Not that Tshabalala-Msimang is the first minister in Mbeki's government to have strange ideas about the transmission of HIV and AIDS. Disgraced ex-deputy President Jacob Zuma was alleged to have raped a woman he knew to have HIV, but he made sure he didn't get it by having a shower afterwards.
With the people at the top publicly spouting these bizarre theories, you get the impression that the general populous doesn't stand a chance.

Monday, September 04, 2006


You're wrong.

Got the fear?

"All the stunts on Fear Factor", goes the trail, "are created by experts, supervised by professionals and completely, totally safe".
So where's the fear?

A right Royal pain in the arse

An inquiry into the death of that bird who used to be married to the heir to the throne is to be launched.
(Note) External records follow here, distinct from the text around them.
(** The hypotheses of the last part of C5 hold for the model [m], whose
    pose is set: the diagnostic about the pose is recorded and the render
    returns a fragment. *)
Lemma Model_to_urdf_ignored_fields_witness :
  model_has_poses model_m = true /\
  (forall j, In j (Model_joints model_m) -> Joint_name j <> None) /\
  Model_urdf_warnings model_m
  = [(EModel model_m, "Model::pose will be ignored in URDF.")] /\
  exists s, fst (Model_to_urdf model_m fresh_context) = inr s.
Proof.
  assert (Hnamed : forall j, In j (Model_joints model_m) -> Joint_name j <> None).
  { intros j []. }
  split; [reflexivity|]. split; [exact Hnamed|]. split; [reflexivity|].
  exact (proj2 (proj2 (proj2 (Model_to_urdf_ignored_fields model_m
                                fresh_context)))
           eq_refl Hnamed).
Defined.

(** The hypothesis of C6 holds for the surface properties of the collision
    of [l]. *)
Lemma nesting_only_to_urdf_witness :
  nesting_only (ESurfaceInfo (mkSurfaceInfo None (Some mkSurfaceFriction))) = true /\
  exists message,
    to_urdf (ESurfaceInfo (mkSurfaceInfo None (Some mkSurfaceFriction)))
      fresh_context
    = (inr EmptyString,
       mkContext (name_scopes fresh_context) (pose_stack fresh_context)
         (warnings fresh_context
            ++ [(ESurfaceInfo (mkSurfaceInfo None (Some mkSurfaceFriction)),
                 message)])%list).
Proof.
  split; [reflexivity|].
  apply (nesting_only_to_urdf
           (ESurfaceInfo (mkSurfaceInfo None (Some mkSurfaceFriction)))
           fresh_context).
  reflexivity.
Defined.
(** X6: when Call-Start (new call, active scenario) asks a question, it is
    an active question of the resolved scenario with the least sort
    position among them, and the record callback it points to resolves to
    a stored question; it asks one whenever the scenario has an active
    question. *)
Theorem call_start_first_question To From CallSid rec db pe scenario :
  fresh_call db CallSid ->
  lookup_phone_entry db To = Some pe ->
  phone_scenario db pe = Some scenario ->
  Scenario.is_active scenario = true ->
  (exists q, In q (questions db) /\ active_in (Scenario.id scenario) q) ->
  exists first_question,
    snd (handle_incoming_call To From CallSid rec db)
    = Response (greeting_and_guidance scenario
                ++ ask_question (Scenario.id scenario) first_question)
        "application/xml"
    /\ In first_question (questions db)
    /\ active_in (Scenario.id scenario) first_question
    /\ (forall q, In q (questions db) -> active_in (Scenario.id scenario) q ->
          Question.sort_order first_question <= Question.sort_order q)
    /\ get_question db (Question.id first_question) <> None.
Proof.
  intros Hfresh Hlook Hscen Hact (q0 & Hq0 & Hactive0).
  rewrite (handle_incoming_call_active _ _ _ _ _ _ _ Hfresh Hlook Hscen Hact).
  unfold first_step.
  destruct (first (order_by Question.sort_order
                     (active_questions_of db (Scenario.id scenario))))
    as [fq|] eqn:Hfirst.
  - exists fq. split; [reflexivity|].
    destruct (first_order_by_least _ _ _ Hfirst) as [Hin Hleast].
    unfold active_questions_of in Hin, Hleast.
    apply filter_In in Hin. destruct Hin as [Hin Hf].
    apply active_filter_active_in in Hf.
    split; [exact Hin|]. split; [exact Hf|]. split.
    + intros q Hq Haq. apply Hleast. apply filter_In. split; [exact Hq|].
      now apply active_filter_active_in.
    + unfold get_question. rewrite first_filter. intros Hnone.
      rewrite find_none_iff in Hnone. specialize (Hnone fq Hin).
      now rewrite Z.eqb_refl in Hnone.
  - exfalso. apply first_order_by_none in Hfirst.
    assert (Hin : In q0 (active_questions_of db (Scenario.id scenario))).
    { apply filter_In. split; [exact Hq0|]. now apply active_filter_active_in. }
    rewrite Hfirst in Hin. destruct Hin.
Qed.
Allow me to save everyone's time and acres of Daily Express newsprint.
Driver, too fast, lost control, crashed, no seatbelt, death.
That's that sorted. Send me the cheque now.

And I learn that the new world three-day eventing champion is Zara Phillips. Isn't it heartwarming to see someone drag themselves up and achieve in the face of extreme adversity? Sad thing is that in this year of British sporting mediocrity, she'll probably get the BBC Sports Personality award.

The French had the right idea re royalty

Crocodile hunter

The death of Steve Irwin should not come as a surprise to anyone familiar with his work. Routinely annoying dangerous animals with sticks is not the sort of occupation that is conducive to a long retirement. And so it came to pass that a stingray stung him, fatally. One wonders how big a stick he had to use to cause the stingray to get so grumpy as to go for him.
But he died doing what he loved, which is fair enough I suppose. And utter crackpot he may have been, he was passionate about his subject and bloody entertaining.